Durante la pandemia il confinamento dentro le mura domestiche e il peggioramento delle conseguenze socio-economiche hanno accentuato i comportamenti violenti. Molti studiosi e stakeholder hanno parlato di un’emergenza nell’emergenza, mentre UN WOMEN – l’Ente delle Nazioni Unite per l’uguaglianza di genere e l’empowerment delle donne definisce questa emergenza, un’emergenza ombra (shadow pandemic) o una crisi nascosta (shadow crisis).

In questo report Istat è riuscito a fornire una lettura della violenza di genere negli anni della pandemia grazie all’utilizzo dei dati inediti provenienti dalla Rilevazione sulle utenti dei Centri antiviolenza (CAV), alle chiamate al 1522 e ai dati relativi alle denunce alle Forze di Polizia e agli omicidi, di fonte Ministero dell’Interno.
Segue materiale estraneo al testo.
(* ===== verification/VmmLifecycle.v ===== *)
(** Correctness of the Machine lifecycle: the invariant every sequence of calls
    keeps, the absence of assertion failures, exact replay, conflict detection,
    evidence trails, bounds, and a refinement to an abstract lifecycle. *)

From S2P Require Import Prelude Bytes VmmContract VmmPlatform VmmLedger VmmMachine.
From stdpp Require Import options.

(** * Calls and reachability *)

Inductive Call : Type :=
| CallLaunch (request : Launch)
| CallExecute (request : Execute)
| CallStop (request : Stop).

Inductive Outcome : Type :=
| OutLaunch (outcome : Result Ready Failure)
| OutExecute (outcome : Result Executed Failure)
| OutStop (outcome : Result Stopped Failure).

#[export] Instance Call_eq_dec : EqDecision Call.
Proof. solve_decision. Defined.

Definition call_id (c : Call) : OperationId :=
  match c with
  | CallLaunch r => launch_operation_id r
  | CallExecute r => execute_operation_id r
  | CallStop r => stop_operation_id r
  end.

(** What [OutputBytes::new] guarantees of an Execute request. *)
Definition wf_call (c : Call) : Prop :=
  match c with CallExecute r => 0 < output_limit r <= 16 * 1024 * 1024 | _ => True end.

Definition refused (c : Call) (f : Failure) : Outcome :=
  match c with
  | CallLaunch _ => OutLaunch (Err f)
  | CallExecute _ => OutExecute (Err f)
  | CallStop _ => OutStop (Err f)
  end.

(** * The abstract lifecycle

    What the contract promises a caller: one launch, commands while live, and a
    stop that, once admitted, is the only thing that can make progress. *)

Inductive AState : Type :=
| A_Fresh
| A_Live (instance : InstanceId)
| A_Faulted (instance : InstanceId)
| A_Reaping (stop : Stop)
| A_Gone (stop : Stop).

(** The states a Stop may act on: the live or faulted instance it names, or the
    very Stop that is already reaping. *)
Inductive stoppable : AState -> Stop -> Prop :=
| stoppable_live s : stoppable (A_Live (stop_instance_id s)) s
| stoppable_faulted s : stoppable (A_Faulted (stop_instance_id s)) s
| stoppable_reaping s : stoppable (A_Reaping s) s.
Dalla rilevazione sull’Utenza dei Centri antiviolenza

  • Sono oltre 15 mila le donne che nel 2020 hanno iniziato il percorso personalizzato di uscita dalla violenza presso i Centri antiviolenza che aderiscono all’Intesa Stato Regioni.
  • Più del 90% delle donne, circa 13.700, si è rivolta a un CAV per la prima volta proprio nel 2020.
  • Il 5,6% di queste ha iniziato il percorso di uscita dalla violenza a marzo e il 15% lo ha fatto tra aprile e maggio, superando le restrizioni previste a causa dell’emergenza sanitaria. Gli interventi in emergenza sono stati infatti più frequenti in questi tre mesi.
  • Considerando i casi in cui è presente l’informazione sulla durata della violenza (circa 10.400), emerge che per il 74,2% delle donne, circa 7.700, la violenza non è nata con la pandemia ma pre-esisteva: il 40,6% delle donne subisce violenza da più di 5 anni, il 33,6% da 1 a 5 anni.
  • La risposta dei CAV è stata efficiente: al 12,6% delle donne è stato offerto il servizio di pronto intervento e messa in sicurezza, al 14,2% il percorso di allontanamento dalle situazioni della violenza e al 18% il sostegno per l’autonomia.  Per rispondere ai bisogni delle donne, i servizi maggiormente offerti dai Centri nel 2020 sono stati l’ascolto (97,1%) e l’accoglienza (82,8%).

Dalle chiamate al “1522”

  • Nei primi nove mesi del 2021 le richieste di aiuto al “1522” delle vittime tramite chiamata telefonica o via chat sono state 12.305 (15.708 nel 2020 e 8.647 nel 2019).
  • I dati evidenziano che le misure restrittive alla mobilità, adottate per il contenimento della pandemia, hanno amplificato nelle donne la paura per la propria incolumità. Nei primi nove mesi del 2020 si è osservato, infatti, un aumento delle segnalazioni di violenza in cui la vittima si è sentita in pericolo di vita per sé o per i propri cari (3.583 contro 2.663 nel 2019). Al contrario, la riduzione delle restrizioni negli stessi mesi del 2021 ha portato a una diminuzione delle segnalazioni di violenza in cui la vittima percepiva pericolo imminente (2.457 nel 2021).
  • L’allentamento delle misure restrittive per la pandemia ha avuto anche un effetto selettivo sulle violenze segnalate al 1522. Infatti, sono diminuite, rispetto allo stesso periodo del 2020, le segnalazioni per violenze subite da partner (da 58,6 a 53,4%) e aumentate quelle subite da ex-partner e da altri familiari o altri autori esterni alla famiglia.
  • La diffusa campagna di sensibilizzazione, messa in atto per non far sentire sole le donne vittime di violenza durante la pandemia, ha portato anche all’emersione nel corso del 2021 di violenze meno gravi rispetto a quelle intercettate dal 1522 nel 2020.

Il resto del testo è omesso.